▶ _Task goal_: The reply must contain all of the records, unchanged.

[Extracted records]
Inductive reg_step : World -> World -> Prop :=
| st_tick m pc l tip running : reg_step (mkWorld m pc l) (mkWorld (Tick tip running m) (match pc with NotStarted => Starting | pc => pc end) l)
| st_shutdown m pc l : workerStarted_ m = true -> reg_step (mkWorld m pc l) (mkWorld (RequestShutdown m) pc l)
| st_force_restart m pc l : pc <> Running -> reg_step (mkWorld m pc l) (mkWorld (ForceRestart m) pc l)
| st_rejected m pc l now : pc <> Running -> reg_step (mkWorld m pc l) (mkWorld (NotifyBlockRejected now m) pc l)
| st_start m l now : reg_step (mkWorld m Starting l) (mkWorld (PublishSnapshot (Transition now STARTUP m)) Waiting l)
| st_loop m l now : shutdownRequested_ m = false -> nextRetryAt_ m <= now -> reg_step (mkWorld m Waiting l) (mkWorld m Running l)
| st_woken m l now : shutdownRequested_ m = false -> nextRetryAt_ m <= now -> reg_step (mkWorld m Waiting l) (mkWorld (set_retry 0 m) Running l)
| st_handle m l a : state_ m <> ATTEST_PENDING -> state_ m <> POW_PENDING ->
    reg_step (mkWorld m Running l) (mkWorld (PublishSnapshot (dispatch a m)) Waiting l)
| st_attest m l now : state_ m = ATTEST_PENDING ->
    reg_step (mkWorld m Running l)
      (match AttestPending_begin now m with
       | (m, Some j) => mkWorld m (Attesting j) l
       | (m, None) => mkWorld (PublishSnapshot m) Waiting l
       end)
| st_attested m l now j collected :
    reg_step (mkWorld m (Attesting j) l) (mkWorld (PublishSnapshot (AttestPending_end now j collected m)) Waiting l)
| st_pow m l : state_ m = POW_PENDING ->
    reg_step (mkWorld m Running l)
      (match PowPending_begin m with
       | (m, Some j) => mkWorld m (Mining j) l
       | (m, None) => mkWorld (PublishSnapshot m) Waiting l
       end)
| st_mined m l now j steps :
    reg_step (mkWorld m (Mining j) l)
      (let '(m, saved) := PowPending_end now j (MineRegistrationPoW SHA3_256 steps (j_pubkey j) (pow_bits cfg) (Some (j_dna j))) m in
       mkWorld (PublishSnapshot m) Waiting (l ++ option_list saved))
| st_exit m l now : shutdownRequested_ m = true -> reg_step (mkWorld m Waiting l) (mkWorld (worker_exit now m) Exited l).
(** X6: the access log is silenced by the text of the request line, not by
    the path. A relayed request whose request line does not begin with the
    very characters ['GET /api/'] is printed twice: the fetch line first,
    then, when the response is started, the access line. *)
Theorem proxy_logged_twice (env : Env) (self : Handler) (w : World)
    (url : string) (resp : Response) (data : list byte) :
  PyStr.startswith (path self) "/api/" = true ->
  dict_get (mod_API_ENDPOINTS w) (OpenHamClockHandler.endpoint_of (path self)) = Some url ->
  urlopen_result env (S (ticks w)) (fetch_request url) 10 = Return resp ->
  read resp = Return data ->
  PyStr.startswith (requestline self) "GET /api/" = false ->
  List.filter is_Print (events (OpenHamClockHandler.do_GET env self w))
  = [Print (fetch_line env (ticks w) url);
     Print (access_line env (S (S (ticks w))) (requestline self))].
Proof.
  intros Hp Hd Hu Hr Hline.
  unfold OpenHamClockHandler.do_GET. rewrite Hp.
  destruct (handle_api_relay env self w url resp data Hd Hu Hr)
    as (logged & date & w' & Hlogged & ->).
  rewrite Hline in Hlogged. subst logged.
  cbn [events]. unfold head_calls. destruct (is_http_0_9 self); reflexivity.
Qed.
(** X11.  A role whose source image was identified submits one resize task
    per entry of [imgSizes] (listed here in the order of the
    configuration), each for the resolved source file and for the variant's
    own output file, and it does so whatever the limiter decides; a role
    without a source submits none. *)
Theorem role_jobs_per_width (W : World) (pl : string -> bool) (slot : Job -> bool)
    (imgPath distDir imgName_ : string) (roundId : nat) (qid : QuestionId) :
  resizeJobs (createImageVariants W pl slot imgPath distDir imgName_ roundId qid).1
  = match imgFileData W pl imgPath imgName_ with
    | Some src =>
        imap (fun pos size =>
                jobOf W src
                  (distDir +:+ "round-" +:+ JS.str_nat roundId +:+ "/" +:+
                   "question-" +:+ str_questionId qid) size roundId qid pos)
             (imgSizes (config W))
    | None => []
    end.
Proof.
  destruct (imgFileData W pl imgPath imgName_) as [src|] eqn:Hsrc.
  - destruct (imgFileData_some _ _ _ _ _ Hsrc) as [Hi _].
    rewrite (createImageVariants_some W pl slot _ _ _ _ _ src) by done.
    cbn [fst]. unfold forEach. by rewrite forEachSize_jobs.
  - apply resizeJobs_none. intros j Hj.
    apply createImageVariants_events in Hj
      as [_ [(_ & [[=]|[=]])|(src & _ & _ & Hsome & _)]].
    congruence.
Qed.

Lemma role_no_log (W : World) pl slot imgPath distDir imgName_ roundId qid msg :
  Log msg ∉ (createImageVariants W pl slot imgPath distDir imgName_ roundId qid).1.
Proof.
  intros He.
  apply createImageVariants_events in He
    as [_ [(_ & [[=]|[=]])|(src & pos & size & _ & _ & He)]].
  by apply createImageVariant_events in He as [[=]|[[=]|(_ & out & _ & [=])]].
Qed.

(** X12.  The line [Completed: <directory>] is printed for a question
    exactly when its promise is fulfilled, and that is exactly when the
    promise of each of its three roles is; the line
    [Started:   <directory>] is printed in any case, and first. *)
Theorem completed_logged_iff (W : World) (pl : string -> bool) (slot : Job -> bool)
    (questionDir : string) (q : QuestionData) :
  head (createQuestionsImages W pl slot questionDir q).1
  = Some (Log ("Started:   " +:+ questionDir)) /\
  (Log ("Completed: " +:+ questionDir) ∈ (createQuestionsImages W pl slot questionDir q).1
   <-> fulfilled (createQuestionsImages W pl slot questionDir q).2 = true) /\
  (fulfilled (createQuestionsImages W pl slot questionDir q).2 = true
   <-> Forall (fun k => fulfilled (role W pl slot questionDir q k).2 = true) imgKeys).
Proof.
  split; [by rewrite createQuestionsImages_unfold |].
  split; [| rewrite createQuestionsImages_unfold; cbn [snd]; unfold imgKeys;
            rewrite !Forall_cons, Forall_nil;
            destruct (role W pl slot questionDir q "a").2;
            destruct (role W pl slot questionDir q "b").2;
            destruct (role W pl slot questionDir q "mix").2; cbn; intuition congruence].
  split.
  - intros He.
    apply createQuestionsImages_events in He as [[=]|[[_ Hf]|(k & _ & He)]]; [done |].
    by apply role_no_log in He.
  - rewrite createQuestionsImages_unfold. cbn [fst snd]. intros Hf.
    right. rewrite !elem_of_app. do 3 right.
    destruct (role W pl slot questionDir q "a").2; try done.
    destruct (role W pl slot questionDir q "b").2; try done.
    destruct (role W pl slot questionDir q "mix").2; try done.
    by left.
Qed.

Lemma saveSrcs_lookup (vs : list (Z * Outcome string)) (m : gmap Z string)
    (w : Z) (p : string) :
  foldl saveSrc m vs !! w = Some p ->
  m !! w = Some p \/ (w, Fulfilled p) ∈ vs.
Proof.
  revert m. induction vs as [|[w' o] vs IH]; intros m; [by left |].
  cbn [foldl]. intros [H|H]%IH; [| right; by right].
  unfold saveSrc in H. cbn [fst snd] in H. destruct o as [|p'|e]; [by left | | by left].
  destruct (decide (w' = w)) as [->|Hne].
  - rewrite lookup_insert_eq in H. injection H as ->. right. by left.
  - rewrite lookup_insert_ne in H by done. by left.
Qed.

▶ _Exercise result_:
Inductive reg_step : World -> World -> Prop :=
| st_tick m pc l tip running : reg_step (mkWorld m pc l) (mkWorld (Tick tip running m) (match pc with NotStarted => Starting | pc => pc end) l)
| st_shutdown m pc l : workerStarted_ m = true -> reg_step (mkWorld m pc l) (mkWorld (RequestShutdown m) pc l)
| st_force_restart m pc l : pc <> Running -> reg_step (mkWorld m pc l) (mkWorld (ForceRestart m) pc l)
| st_rejected m pc l now : pc <> Running -> reg_step (mkWorld m pc l) (mkWorld (NotifyBlockRejected now m) pc l)
| st_start m l now : reg_step (mkWorld m Starting l) (mkWorld (PublishSnapshot (Transition now STARTUP m)) Waiting l)
| st_loop m l now : shutdownRequested_ m = false -> nextRetryAt_ m <= now -> reg_step (mkWorld m Waiting l) (mkWorld m Running l)
| st_woken m l now : shutdownRequested_ m = false -> nextRetryAt_ m <= now -> reg_step (mkWorld m Waiting l) (mkWorld (set_retry 0 m) Running l)
| st_handle m l a : state_ m <> ATTEST_PENDING -> state_ m <> POW_PENDING ->
    reg_step (mkWorld m Running l) (mkWorld (PublishSnapshot (dispatch a m)) Waiting l)
| st_attest m l now : state_ m = ATTEST_PENDING ->
    reg_step (mkWorld m Running l)
      (match AttestPending_begin now m with
       | (m, Some j) => mkWorld m (Attesting j) l
       | (m, None) => mkWorld (PublishSnapshot m) Waiting l
       end)
| st_attested m l now j collected :
    reg_step (mkWorld m (Attesting j) l) (mkWorld (PublishSnapshot (AttestPending_end now j collected m)) Waiting l)
| st_pow m l : state_ m = POW_PENDING ->
    reg_step (mkWorld m Running l)
      (match PowPending_begin m with
       | (m, Some j) => mkWorld m (Mining j) l
       | (m, None) => mkWorld (PublishSnapshot m) Waiting l
       end)
| st_mined m l now j steps :
    reg_step (mkWorld m (Mining j) l)
      (let '(m, saved) := PowPending_end now j (MineRegistrationPoW SHA3_256 steps (j_pubkey j) (pow_bits cfg) (Some (j_dna j))) m in
       mkWorld (PublishSnapshot m) Waiting (l ++ option_list saved))
| st_exit m l now : shutdownRequested_ m = true -> reg_step (mkWorld m Waiting l) (mkWorld (worker_exit now m) Exited l).
(** X6: the access log is silenced by the text of the request line, not by
    the path. A relayed request whose request line does not begin with the
    very characters ['GET /api/'] is printed twice: the fetch line first,
    then, when the response is started, the access line. *)
Theorem proxy_logged_twice (env : Env) (self : Handler) (w : World)
    (url : string) (resp : Response) (data : list byte) :
  PyStr.startswith (path self) "/api/" = true ->
  dict_get (mod_API_ENDPOINTS w) (OpenHamClockHandler.endpoint_of (path self)) = Some url ->
  urlopen_result env (S (ticks w)) (fetch_request url) 10 = Return resp ->
  read resp = Return data ->
  PyStr.startswith (requestline self) "GET /api/" = false ->
  List.filter is_Print (events (OpenHamClockHandler.do_GET env self w))
  = [Print (fetch_line env (ticks w) url);
     Print (access_line env (S (S (ticks w))) (requestline self))].
Proof.
  intros Hp Hd Hu Hr Hline.
  unfold OpenHamClockHandler.do_GET. rewrite Hp.
  destruct (handle_api_relay env self w url resp data Hd Hu Hr)
    as (logged & date & w' & Hlogged & ->).
  rewrite Hline in Hlogged. subst logged.
  cbn [events]. unfold head_calls. destruct (is_http_0_9 self); reflexivity.
Qed.
(** X11.  A role whose source image was identified submits one resize task
    per entry of [imgSizes] (listed here in the order of the
    configuration), each for the resolved source file and for the variant's
    own output file, and it does so whatever the limiter decides; a role
    without a source submits none. *)
Theorem role_jobs_per_width (W : World) (pl : string -> bool) (slot : Job -> bool)
    (imgPath distDir imgName_ : string) (roundId : nat) (qid : QuestionId) :
  resizeJobs (createImageVariants W pl slot imgPath distDir imgName_ roundId qid).1
  = match imgFileData W pl imgPath imgName_ with
    | Some src =>
        imap (fun pos size =>
                jobOf W src
                  (distDir +:+ "round-" +:+ JS.str_nat roundId +:+ "/" +:+
                   "question-" +:+ str_questionId qid) size roundId qid pos)
             (imgSizes (config W))
    | None => []
    end.
Proof.
  destruct (imgFileData W pl imgPath imgName_) as [src|] eqn:Hsrc.
  - destruct (imgFileData_some _ _ _ _ _ Hsrc) as [Hi _].
    rewrite (createImageVariants_some W pl slot _ _ _ _ _ src) by done.
    cbn [fst]. unfold forEach. by rewrite forEachSize_jobs.
  - apply resizeJobs_none. intros j Hj.
    apply createImageVariants_events in Hj
      as [_ [(_ & [[=]|[=]])|(src & _ & _ & Hsome & _)]].
    congruence.
Qed.

Lemma role_no_log (W : World) pl slot imgPath distDir imgName_ roundId qid msg :
  Log msg ∉ (createImageVariants W pl slot imgPath distDir imgName_ roundId qid).1.
Proof.
  intros He.
  apply createImageVariants_events in He
    as [_ [(_ & [[=]|[=]])|(src & pos & size & _ & _ & He)]].
  by apply createImageVariant_events in He as [[=]|[[=]|(_ & out & _ & [=])]].
Qed.

(** X12.  The line [Completed: <directory>] is printed for a question
    exactly when its promise is fulfilled, and that is exactly when the
    promise of each of its three roles is; the line
    [Started:   <directory>] is printed in any case, and first. *)
Theorem completed_logged_iff (W : World) (pl : string -> bool) (slot : Job -> bool)
    (questionDir : string) (q : QuestionData) :
  head (createQuestionsImages W pl slot questionDir q).1
  = Some (Log ("Started:   " +:+ questionDir)) /\
  (Log ("Completed: " +:+ questionDir) ∈ (createQuestionsImages W pl slot questionDir q).1
   <-> fulfilled (createQuestionsImages W pl slot questionDir q).2 = true) /\
  (fulfilled (createQuestionsImages W pl slot questionDir q).2 = true
   <-> Forall (fun k => fulfilled (role W pl slot questionDir q k).2 = true) imgKeys).
Proof.
  split; [by rewrite createQuestionsImages_unfold |].
  split; [| rewrite createQuestionsImages_unfold; cbn [snd]; unfold imgKeys;
            rewrite !Forall_cons, Forall_nil;
            destruct (role W pl slot questionDir q "a").2;
            destruct (role W pl slot questionDir q "b").2;
            destruct (role W pl slot questionDir q "mix").2; cbn; intuition congruence].
  split.
  - intros He.
    apply createQuestionsImages_events in He as [[=]|[[_ Hf]|(k & _ & He)]]; [done |].
    by apply role_no_log in He.
  - rewrite createQuestionsImages_unfold. cbn [fst snd]. intros Hf.
    right. rewrite !elem_of_app. do 3 right.
    destruct (role W pl slot questionDir q "a").2; try done.
    destruct (role W pl slot questionDir q "b").2; try done.
    destruct (role W pl slot questionDir q "mix").2; try done.
    by left.
Qed.

Lemma saveSrcs_lookup (vs : list (Z * Outcome string)) (m : gmap Z string)
    (w : Z) (p : string) :
  foldl saveSrc m vs !! w = Some p ->
  m !! w = Some p \/ (w, Fulfilled p) ∈ vs.
Proof.
  revert m. induction vs as [|[w' o] vs IH]; intros m; [by left |].
  cbn [foldl]. intros [H|H]%IH; [| right; by right].
  unfold saveSrc in H. cbn [fst snd] in H. destruct o as [|p'|e]; [by left | | by left].
  destruct (decide (w' = w)) as [->|Hne].
  - rewrite lookup_insert_eq in H. injection H as ->. right. by left.
  - rewrite lookup_insert_ne in H by done. by left.
Qed.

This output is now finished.